LED Bulbs not Satisfactory in Trouble Lights

Last night I was doing some work outdoors after dark, and was using a trouble light. The old incandescent 100W bulb died, so I went to get another. But it turned out that I did not have any handy. Before they outlawed them, I bought several cases of them, but to save on space in the house, I put them in a shed which is well filled with stuff. I was not about to go dig thru that shed last night, when I was in the middle of a job. I had just bought some of those low cost 60W LED bulbs at Walmart, and they were right in front of my face, so I grabbed one of them.
I knew that I never liked any bulbs less than 100W for trouble lights, but this had to do for now.

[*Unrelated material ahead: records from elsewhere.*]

(* ===== verification/TinyFsSpec.v ===== *)
(** Path resolution: it ends, it never leaves the effective root, and on paths of
    plain names through directories it is the walk along the names. *)

From stdpp Require Import base list gmap numbers strings options.
From Stdlib Require Import ZArith Lia.
From Stdlib Require Import Strings.Byte.
From S2P Require Import Prelude RustStd RustText EntryType TinyFs.

(** * Containment and termination *)

Section Contained.
Variable ns : namespace.
Hypothesis gets : forall d n, dir_get ns d n <> Panic.

(** The nodes reached from [root] through directory entries. *)
Inductive below (root : FileID) : FileID -> Prop :=
| below_root : below root root
| below_child d n c : below root d -> dir_get ns d n = Ok (Some c) -> below root c.

Definition lookup_in (P : FileID -> Prop) (l : Lookup) : Prop :=
  match l with LFound n | LEmpty n => P n | LNotFound _ _ => True end.

(** A resolution that ended, within [P]. *)
Definition settles (P : FileID -> Prop) (m : fres (FileID * Lookup * option FileID)) : Prop :=
  match m with
  | Ok (d, l, m) => P d /\ lookup_in P l /\ (forall n, m = Some n -> P n)
  | Err e => e <> OutOfSteps /\ e <> InternalError
  | Panic => False
  end.

Section Walk.
Variables (eff : FileID) (P : FileID -> Prop).
Hypothesis P_eff : P eff.
Hypothesis P_child : forall d n c, P d -> dir_get ns d n = Ok (Some c) -> P c.
Variables (follow : list FileID -> bytes -> fres (FileID * Lookup * option FileID)) (limit : bool).
Hypothesis follows : limit = false -> forall stack path, stack <> [] -> Forall P stack -> settles P (follow stack path).

Lemma resolve_end_settles path stack detected :
  stack <> [] -> Forall P stack -> (forall n, detected = Some n -> P n) -> settles P (resolve_end path stack detected).
Proof using Type.
  intros Hne Hs Hd. destruct stack as [|top [|d rest]]; [done|..]; apply Forall_cons_1 in Hs as [Ht Hs]; simpl.
  - destruct (forallb _ _); by split_and!.
  - apply Forall_cons_1 in Hs as [Hd' _]. by split_and!.
Qed.

Lemma min_size_bound stack : stack <> [] -> (1 <= min_size eff stack <= length stack)%nat.
Proof using Type.
  intros Hne. unfold min_size. destruct (list_find _ stack) as [[i x]|] eqn:E; simpl.
  - apply list_find_Some in E as (E & _). apply lookup_lt_Some in E. lia.
  - destruct stack; [done|]. simpl. lia.
Qed.

Lemma normalize_bound path len n p : (0 < len)%nat -> normalize path len = Some (n, p) -> (1 <= n <= len)%nat.
Proof using Type.
  intros Hl. unfold normalize. generalize (fold_parents [] (components path)). intros cs.
  assert (Hrel : (if (len <=? count_while is_parent_dir cs)%nat then None else Some ((len - count_while is_parent_dir cs)%nat, collect (drop (count_while is_parent_dir cs) cs))) = Some (n, p)
    -> (1 <= n <= len)%nat).
  { destruct (Nat.leb_spec len (count_while is_parent_dir cs)); [done|]. intros [= <- <-]. lia. }
  destruct cs as [|[] ?]; try done. intros [= <- <-]. lia.
Qed.

Lemma follow_link_settles stack target detected :
  stack <> [] -> Forall P stack -> (forall n, detected = Some n -> P n) ->
  match follow_link eff follow limit stack target detected with
  | Ok (n, m) => P n /\ (forall x, m = Some x -> P x)
  | Err e => e <> OutOfSteps /\ e <> InternalError
  | Panic => False
  end.
Proof using P_eff follows.
  intros Hne Hs Hd. unfold follow_link. assert (Hlen : (0 < length stack)%nat) by (destruct stack; simpl; [done|lia]).
  destruct (normalize target (length stack)) as [[newsz relp]|] eqn:En; [|done]. apply normalize_bound in En; [|done].
  destruct limit; [done|]. pose proof (min_size_bound (rev stack)) as Hm. rewrite length_rev in Hm.
  specialize (Hm ltac:(intros E; apply (f_equal (@length _)) in E; rewrite length_rev in E; simpl in E; lia)).
  set (k := Nat.max newsz (min_size eff (rev stack))) in *. assert (Hk : (1 <= k <= length stack)%nat) by lia.
  destruct (Nat.ltb_spec (length stack) k); [lia|]. specialize (follows eq_refl (drop (length stack - k) stack) relp).
  assert (settles P (follow (drop (length stack - k) stack) relp)) as Hf.
  { apply follows; [|by apply Forall_drop]. intros E. apply (f_equal (@length _)) in E. rewrite length_drop in E. simpl in E. lia. }
  destruct (follow _ relp) as [[[d l] m]|e|]; simpl; [|done|done]. destruct Hf as (_ & Hl & Hm').
  destruct l as [n|n|? ?]; simpl in Hl; [| |done]; (split; [done|]); destruct detected; simpl; intros x Hx; auto.
Qed.

Lemma walk_settles path cs stack detected :
  stack <> [] -> Forall P stack -> (forall n, detected = Some n -> P n) -> settles P (walk ns eff follow limit path cs stack detected).
Proof using gets P_eff P_child follows.
  revert stack detected. induction cs as [|c cs IH]; intros stack detected Hne Hs Hd; cbn [walk]; [by apply resolve_end_settles|].
  destruct c as [| | |name].
  - apply IH; [done|by constructor|done].
  - by apply IH.
  - destruct stack as [|top [|b rest]]; [done|by apply IH|]. case_bool_decide; [by apply IH|].
    apply IH; [done| |done]. by apply Forall_cons_1 in Hs as [_ Hs].
  - destruct stack as [|dnode rest]; [done|]. unfold as_dir. pose proof Hs as [Hdn _]%Forall_cons_1.
    destruct (kind_of ns dnode); cbn [mbind outcome_bind]; [|done|done].
    destruct (dir_get ns dnode name) as [[child|]| |] eqn:Eg; [|destruct cs; simpl; by split_and!|done|by destruct (gets dnode name)].
    assert (Hc : P child) by (by eapply P_child).
    destruct (kind_of ns child) as [| |target].
    + apply IH; [done|by constructor|]. destruct detected; [done|]. case_bool_decide; [done|]. by intros n [= <-].
    + apply IH; [done|by constructor|]. destruct detected; [done|]. case_bool_decide; [done|]. by intros n [= <-].
    + pose proof (follow_link_settles (dnode :: rest) target detected Hne Hs Hd) as Hf.
      destruct (follow_link eff follow limit (dnode :: rest) target detected) as [[n m]| |]; cbn [mbind outcome_bind]; [|done|done].
      apply IH; [done|constructor; [exact (proj1 Hf)|done]|exact (proj2 Hf)].
Qed.
End Walk.

Lemma resolve_settles eff (P : FileID -> Prop) (steps : nat) stack path (depth : nat) :
  P eff -> (forall d n c, P d -> dir_get ns d n = Ok (Some c) -> P c) ->
  (SYMLINK_LOOP_LIMIT + 1 <= steps + depth)%nat -> (0 < steps)%nat -> stack <> [] -> Forall P stack -> settles P (resolve ns eff steps stack path depth).
Proof using gets.
  intros He Hc. revert stack path depth. induction steps as [|steps IH]; intros stack path depth Hd H0 Hne Hs; [lia|].
  cbn [resolve]. apply walk_settles; try done. intros Hl%Nat.leb_gt stack' path' Hne' Hs'. apply IH; try done; unfold SYMLINK_LOOP_LIMIT in *; lia.
Qed.
(* ===== verification/PullChain.v ===== *)
(** The lineage a consumer walks before it fetches anything else,
    [crates/steward/src/content_pull.rs]: the publication head, the chain of
    publication records back to a durable boundary, and the commits of the
    window. *)

From stdpp Require Import base list gmap numbers strings options.
From Stdlib Require Import ZArith Lia.
From S2P Require Import Prelude RustStd EntryType Wire Tree Manifest PatriciaMap Commit SeriesMerkle SeriesManifest SeriesPack Publication PullGraph.

Open Scope Z_scope.

Inductive PublicationBoundary :=
| NoKnown
| Snapshot (tip : bytes)
| Acknowledged (state : PublicationState).

(** [PublicationBoundary::snapshot_tip]. *)
Definition boundary_tip (b : PublicationBoundary) : option bytes :=
  match b with NoKnown => None | Snapshot t => Some t | Acknowledged s => Some (Publication.snapshot_tip s) end.

Record PublicationWindow := {
  window_records : list (bytes * PublicationRecord);
  window_boundary : option (bytes * PublicationRecord);
}.

Section Chain.
Context `{Blake3} `{ContentSource}.

(** The identity check of a record served for [hash] under an active row. *)
Definition record_identity (s : PublicationState) (hash rh : bytes) (r : PublicationRecord) : bool :=
  bool_decide (rh = hash /\ pub_pond_id r = ps_pond_id s /\ Commit.ref_name r = ps_ref_name s /\ pub_format r = ps_format s).

(** The record is the one the active row names as its content. *)
Definition record_heads (s : PublicationState) (r : PublicationRecord) : bool :=
  bool_decide (Commit.snapshot_tip r = Publication.snapshot_tip s /\ pub_manifest_root r = ps_manifest_root s).
(* ===== verification/PullWindow.v ===== *)
(** The publication window of an incremental pull,
    [crates/steward/src/content_pull.rs]: its authentication against a durable
    acknowledgement, the net changes of the window, and its narrowing when a
    prefix of it was already applied. *)

From stdpp Require Import base list gmap numbers strings sorting options.
From Stdlib Require Import ZArith Lia.
From S2P Require Import Prelude RustStd EntryType Wire Tree Manifest PatriciaMap Commit SeriesMerkle SeriesManifest SeriesPack Publication PullGraph PullChain.

Open Scope Z_scope.

(** * Deltas *)

(** A [BTreeMap] read in key order. *)
Definition ordered {A} (m : gmap bytes A) : list (bytes * A) := sort_by (cmp_on fst bytes_cmp) (map_to_list m).

(** The loop body of [squash_publication_changes]. *)
Definition squash_change (acc : gmap bytes ManifestChange) (c : ManifestChange) : pres (gmap bytes ManifestChange) :=
  let id := change_node_id c in
  match acc !! id with
  | Some e => if bool_decide (after e = before c) then Ok (<[id := {| before := before e; after := after c |}]> acc)
              else Err (DeltaDiscontinuous id)
  | None => Ok (<[id := c]> acc)
  end.
(** The entries of one tree, after the loop over them. *)
Lemma entries_loop_spec complete es stack g stack' g' :
  verified g -> entries_loop complete es stack g = Ok (stack', g') ->
  verified g' /\ grows g g' /\ trees g' = trees g /\ stack ⊆ stack'
  /\ Forall (fun e => present g' e \/ (entry_type e = DirectoryPhysical /\ child_hash e ∈ stack')) es.
Proof.
  revert stack g. induction es as [|e es IH]; intros stack g Hv; cbn [entries_loop].
  { intros E. inv_pull. split_and!; [done|done|done|set_solver|constructor]. }
  assert (Hstep : forall g1, verified g1 -> grows g g1 -> trees g1 = trees g -> present g1 e -> entries_loop complete es stack g1 = Ok (stack', g') ->
     verified g' /\ grows g g' /\ trees g' = trees g /\ stack ⊆ stack'
     /\ Forall (fun e => present g' e \/ (entry_type e = DirectoryPhysical /\ child_hash e ∈ stack')) (e :: es)).
  { intros g1 Hv1 Hg1 Ht1 Hp1 E. apply IH in E as (A & B & C & D & F); [|done]. split_and!; [done|by etrans|congruence|done|].
    constructor; [left; by eapply fetched_grows|done]. }
  assert (Hdir : entry_type e = DirectoryPhysical -> entries_loop complete es (child_hash e :: stack) g = Ok (stack', g') ->
     verified g' /\ grows g g' /\ trees g' = trees g /\ stack ⊆ stack'
     /\ Forall (fun e => present g' e \/ (entry_type e = DirectoryPhysical /\ child_hash e ∈ stack')) (e :: es)).
  { intros Et E. apply IH in E as (A & B & C & D & F); [|done]. split_and!; [done|done|done|set_solver|].
    constructor; [right; split; [done|set_solver]|done]. }
  destruct (entry_type e) eqn:Et; try (by apply Hdir); intros (g1 & E1 & E)%bind_Ok;
    first [apply fetch_series_spec in E1 as (A & B & C & s & D1 & D2); [|done] | apply fetch_blob_spec in E1 as (A & B & C & D1 & D2); [|done]];
    apply (Hstep g1); try done; unfold present; rewrite Et; [..]; eauto.
Qed.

Besides the (expected) lower wattage issue, I found that the LED bulb did not focus the light in the same way as a convential bulb. LEDs seem to focus the light out of their TOP, where all the light used from a trouble light comes from the side of the bulb. I came to the conclusion that LED bulbs are not the best for trouble lights.
Any light is better than no light, so I lived with it, knowing I was almost done with my outside work for the night. Otherwise I may have gone in the house and grabbed one of the CFL bulbs I have been replacing with LED lately.
Unless they design a LED that focuses the light from the SIDE of the bulb, the common trouble lights wont work the best with LED bulbs. Maybe the solution is to redesign the shields on trouble lights, rather than change the LED bulbs ?????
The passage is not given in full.